“The first task of any fascist reformation is to discredit the authority of the past, and this was the top priority of the New Left….Received wisdom, dogma, and ‘ritualistic language,’ Tom Hayden wrote in his 1961 ‘Letter to the New (Young)Left,’ would be swept aside by a revolutionary spirit that ‘finds no rest in conclusions (and in which)answers are seen as provisional, to be discarded in the face of new evidence or changed conditions.
J. Goldberg
Liberal Fascism — pg. 172
In the Christian Reformed Church there is currently discussion swirling on the 2005 proposal to substantially alter (some would contend functionally eliminate) the Form of Subscription. For those who are unaware of what the Form of Subscription is, you should know that it is a document that office bearers in the CRC sign, communicating their intent to be loyal to and to defend the three forms of unity. The intent of the Form of subscription is to preserve doctrinal unity in the denomination. In 2005 an adventurous committee was assigned to give the form of subscription language a update, but instead what transpired was a proposal to reinvent the wheel. The committee was assigned a wax and polish job and returned instead with a completely different vehicle.

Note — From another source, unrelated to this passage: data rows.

(** ** State *)

(** [crm_hal_ctx_internal_t]: [thread_ping] tells whether the pointer is set,
    [net_device_state] is the property the code reads and writes, the last two
    fields count the readings of the clock and the writes to sysfs. *)
Record crm_hal_ctx_internal : Type := mk_hal {
  thread_ping : bool;
  uevent_vmodem : string;
  dump_node : string;
  flash_node : string;
  dump_enabled : bool;
  silent_reset_enabled : bool;
  secvm_flash : bool;
  support_mdm_up_on_start : bool;
  stopping : bool;
  timer_armed : bool;
  timer_end : timespec;
  mdm_state : Z;
  rpcd_running : bool;
  net_device_state : string;
  clock_reads : nat;
  writes : nat;
}.
Abbreviation hal_ctx := crm_hal_ctx_internal (only parsing).

Inductive hal_out : Type :=
| NotifyHalEvent (ev : hal_event)
| WriteCtrl (value : string) (ok : bool)
| WriteDump (value : string) (ok : bool)
| SetProperty (key value : string)
| PingStart
| PingDispose
| Unlink (path : string).

Abbreviation H_ A := (M crm_hal_ctx_internal hal_out A).

Definition set_thread_ping (b : bool) : H_ unit :=
  modify (fun s => mk_hal b (uevent_vmodem s) (dump_node s) (flash_node s) (dump_enabled s)
    (silent_reset_enabled s) (secvm_flash s) (support_mdm_up_on_start s) (stopping s) (timer_armed s)
    (timer_end s) (mdm_state s) (rpcd_running s) (net_device_state s) (clock_reads s) (writes s)).
Definition set_stopping (b : bool) : H_ unit :=
  modify (fun s => mk_hal (thread_ping s) (uevent_vmodem s) (dump_node s) (flash_node s) (dump_enabled s)
    (silent_reset_enabled s) (secvm_flash s) (support_mdm_up_on_start s) b (timer_armed s)
    (timer_end s) (mdm_state s) (rpcd_running s) (net_device_state s) (clock_reads s) (writes s)).
Definition set_timer (b : bool) (t : timespec) : H_ unit :=
  modify (fun s => mk_hal (thread_ping s) (uevent_vmodem s) (dump_node s) (flash_node s) (dump_enabled s)
    (silent_reset_enabled s) (secvm_flash s) (support_mdm_up_on_start s) (stopping s) b
    t (mdm_state s) (rpcd_running s) (net_device_state s) (clock_reads s) (writes s)).
Definition set_mdm_state (z : Z) : H_ unit :=
  modify (fun s => mk_hal (thread_ping s) (uevent_vmodem s) (dump_node s) (flash_node s) (dump_enabled s)
    (silent_reset_enabled s) (secvm_flash s) (support_mdm_up_on_start s) (stopping s) (timer_armed s)
    (timer_end s) z (rpcd_running s) (net_device_state s) (clock_reads s) (writes s)).
Definition set_rpcd_running (b : bool) : H_ unit :=
  modify (fun s => mk_hal (thread_ping s) (uevent_vmodem s) (dump_node s) (flash_node s) (dump_enabled s)
    (silent_reset_enabled s) (secvm_flash s) (support_mdm_up_on_start s) (stopping s) (timer_armed s)
    (timer_end s) (mdm_state s) b (net_device_state s) (clock_reads s) (writes s)).
Definition set_net_device_state (v : string) : H_ unit :=
  modify (fun s => mk_hal (thread_ping s) (uevent_vmodem s) (dump_node s) (flash_node s) (dump_enabled s)
    (silent_reset_enabled s) (secvm_flash s) (support_mdm_up_on_start s) (stopping s) (timer_armed s)
    (timer_end s) (mdm_state s) (rpcd_running s) v (clock_reads s) (writes s)).
Definition next_read : H_ unit :=
  modify (fun s => mk_hal (thread_ping s) (uevent_vmodem s) (dump_node s) (flash_node s) (dump_enabled s)
    (silent_reset_enabled s) (secvm_flash s) (support_mdm_up_on_start s) (stopping s) (timer_armed s)
    (timer_end s) (mdm_state s) (rpcd_running s) (net_device_state s) (Datatypes.S (clock_reads s)) (writes s)).
Definition next_write : H_ unit :=
  modify (fun s => mk_hal (thread_ping s) (uevent_vmodem s) (dump_node s) (flash_node s) (dump_enabled s)
    (silent_reset_enabled s) (secvm_flash s) (support_mdm_up_on_start s) (stopping s) (timer_armed s)
    (timer_end s) (mdm_state s) (rpcd_running s) (net_device_state s) (clock_reads s) (Datatypes.S (writes s))).

Section operations.
Context `{MdmCli} (clock : nat -> timespec) (write_ok : nat -> bool).

Definition read_clock : H_ timespec :=
  let* s := get in next_read ;; ret (clock (clock_reads s)).

(** [crm_file_write]: 0, or -1. *)
Definition write_file (out : bool -> hal_out) : H_ Z :=
  let* s := get in
  next_write ;;
  emit (out (write_ok (writes s))) ;;
  ret (if write_ok (writes s) then 0 else -1).

(** ** modem.c *)

Definition crm_hal_start_modem : H_ Z := write_file (WriteCtrl "1").
Definition crm_hal_stop_modem : H_ Z := write_file (WriteCtrl "0").

(** libs/utils/src/file.c, [crm_file_read], for a file that is opened, read in
    one go and closed ([None]: one of the three fails). *)
Definition crm_file_read (content : option string) (size : nat) : H_ (option string) :=
  match content with
  | None => ret None
  | Some v =>
      DASSERT "value truncated. buffer too small." (String.length v <? size)%nat ;;
      ret (if (0 <? String.length v)%nat then Some (c_str v) else None)
  end.

Definition get_mdm_state_from_sysfs (content : option string) : H_ Z :=
  let* r := crm_file_read content 15 in
  match r with
  | None => DASSERT "Failed to read SYSFS modem state value" false ;; ret (-1)
  | Some tmp =>
      if strcasestr tmp "trap" then ret EV_MDM_TRAP
      else if strcasestr tmp "turning_on" || strcasestr tmp "shutting_down" then ret (-1)
      else if strcasestr tmp "on" then ret EV_MDM_ON
      else if strcasestr tmp "off" then ret EV_MDM_OFF
      else if strcasestr tmp "verify-fail" then ret EV_MDM_FW_FAIL
      else DASSERT "unknown sysfs value" false ;; ret (-1)
  end.

(** What the socket of kernel events gives: an error flag, nothing, or a
    datagram, of which [recv] keeps at most [RECV_BUFFER] bytes. *)
Inductive uevent : Type :=
| UeventError
| UeventNothing
| UeventData (datagram : string).

(** [tmp] has [RECV_BUFFER] bytes, and [tmp[len]] is written. *)
Definition is_modem_event (u : uevent) : H_ bool :=
  match u with
  | UeventError | UeventNothing => ret false
  | UeventData d =>
      let tmp := String.substring 0 (Z.to_nat RECV_BUFFER) d in
      if (0 <? String.length tmp)%nat then
        (if (String.length tmp <? Z.to_nat RECV_BUFFER)%nat then ret tt
         else fail (Undefined "write past the end of tmp")) ;;
        gets (fun s => bool_decide (c_str tmp = uevent_vmodem s))
      else ret false
  end.

Definition crm_hal_get_mdm_state (u : uevent) (sysfs : option string) : H_ Z :=
  let* b := is_modem_event u in
  if b then get_mdm_state_from_sysfs sysfs else ret (-1).

(** The turns of the loop of [crm_hal_init_modem]: the timeout of [poll], an
    event, or another return of [poll]. *)
Inductive init_poll : Type :=
| InitTimeout
| InitUevent (u : uevent) (sysfs : option string)
| InitOther.

(** The loop; [Stuck] when the turns given do not reach its end. *)
Fixpoint init_modem_loop (stop_at : timespec) (l : list init_poll) : H_ unit :=
  let* now := read_clock in
  if 0 <? crm_time_get_remain_ms now stop_at then
    match l with
    | [] => fail (Stuck "crm_hal_init_modem")
    | InitTimeout :: _ => ret tt
    | InitOther :: l' => init_modem_loop stop_at l'
    | InitUevent u sysfs :: l' =>
        let* evt := crm_hal_get_mdm_state u sysfs in
        if negb (evt =? -1) then
          set_mdm_state evt ;;
          if (evt =? EV_MDM_OFF) || (evt =? EV_MDM_TRAP) then ret tt
          else init_modem_loop stop_at l'
        else init_modem_loop stop_at l'
    end
  else ret tt.

Definition crm_hal_init_modem (force_stop : bool) (sysfs : option string) (l : list init_poll) : H_ unit :=
  let* s := get in
  when (silent_reset_enabled s)
    (let* r := write_file (WriteDump "set_coredump_config silent_reset=1") in
     ASSERT "crm_file_write(i_ctx->dump_node) == 0" (r =? 0)) ;;
  let* st := get_mdm_state_from_sysfs sysfs in
  set_mdm_state st ;;
  when (force_stop || negb (support_mdm_up_on_start s) || (st =? EV_MDM_TRAP) || (st =? EV_MDM_FW_FAIL)
        || (st =? -1))
    (let* r := crm_hal_stop_modem in
     DASSERT "Failed to write" (r =? 0) ;;
     set_mdm_state EV_MDM_OFF ;;
     let* now := read_clock in
     init_modem_loop (crm_time_add_ms now TIMEOUT_MDM_OFF) l).

(** ** rpcd.c *)

Definition service (key : string) : H_ unit := emit (SetProperty key "rpc-daemon").

Definition crm_hal_rpcd_init : H_ unit :=
  service "ctl.stop" ;;
  set_rpcd_running false ;;
  emit (Unlink (CRM_HAL_RPCD_STATE_FOLDER +:+ "/" +:+ CRM_HAL_RPCD_STATE_FILE_STARTED)) ;;
  emit (Unlink (CRM_HAL_RPCD_STATE_FOLDER +:+ "/" +:+ CRM_HAL_RPCD_STATE_FILE_STOPPED)).

Definition crm_hal_rpcd_start : H_ unit :=
  let* s := get in
  ASSERT "i_ctx->rpcd_running == false" (negb (rpcd_running s)) ;;
  set_rpcd_running true ;;
  service "ctl.start".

The reason that I provide that Goldberg quote in connection with this is that when one reads the draft proposal on the table in has a good bit of the kind of smell in it that reflects what Goldberg is getting at in the quote. I do see in the committees work a (perhaps unintentional) discrediting of the authority of the past.
For example the committee can write,
Our committee believes that from 1976 on, the history of the FOS indicates that the first assumption remains true (that a church’s identity and mission arise out of a specific heritage) while the second (that a regulatory instrument is needed to keep us orthodox) is increasingly being called into question. Increased cultural and ethnic diversity, the increase in new church plants, and the cultural moment often described as postmodernism are among the factors raising these questions.
Notice that ‘changed conditions’ are convincing the committee that the Form of subscription and the authority of the past it represents must be severely altered. One wonders if this is the first time since 1619 that our conditions have so changed that it requires largely gutting what amounts to a simple promissory note to be faithful to the Gospel as expressed in the three forms of unity. What has changed so much in our conditions that promising to be faithful to the Gospel is now some kind of barrier? Further, what is the present Form of Subscription a barrier to? I wonder how it is that the requirement for office bearers to sign the present Form of Subscription gets in the way of ministering the Gospel?
Well, having re-read the committee report I have decided to tackle this issue in a different, and more thorough fashion. Stay tuned for a return to this subject.
Also, quickly, please note I am not trying to accuse anybody of being self-consciously fascist. I am just noting the similarities of approaches between what Goldberg sees in the political realm and what I am seeing in a theological realm. Perhaps those similarities will become more clear as I continue to deal with this.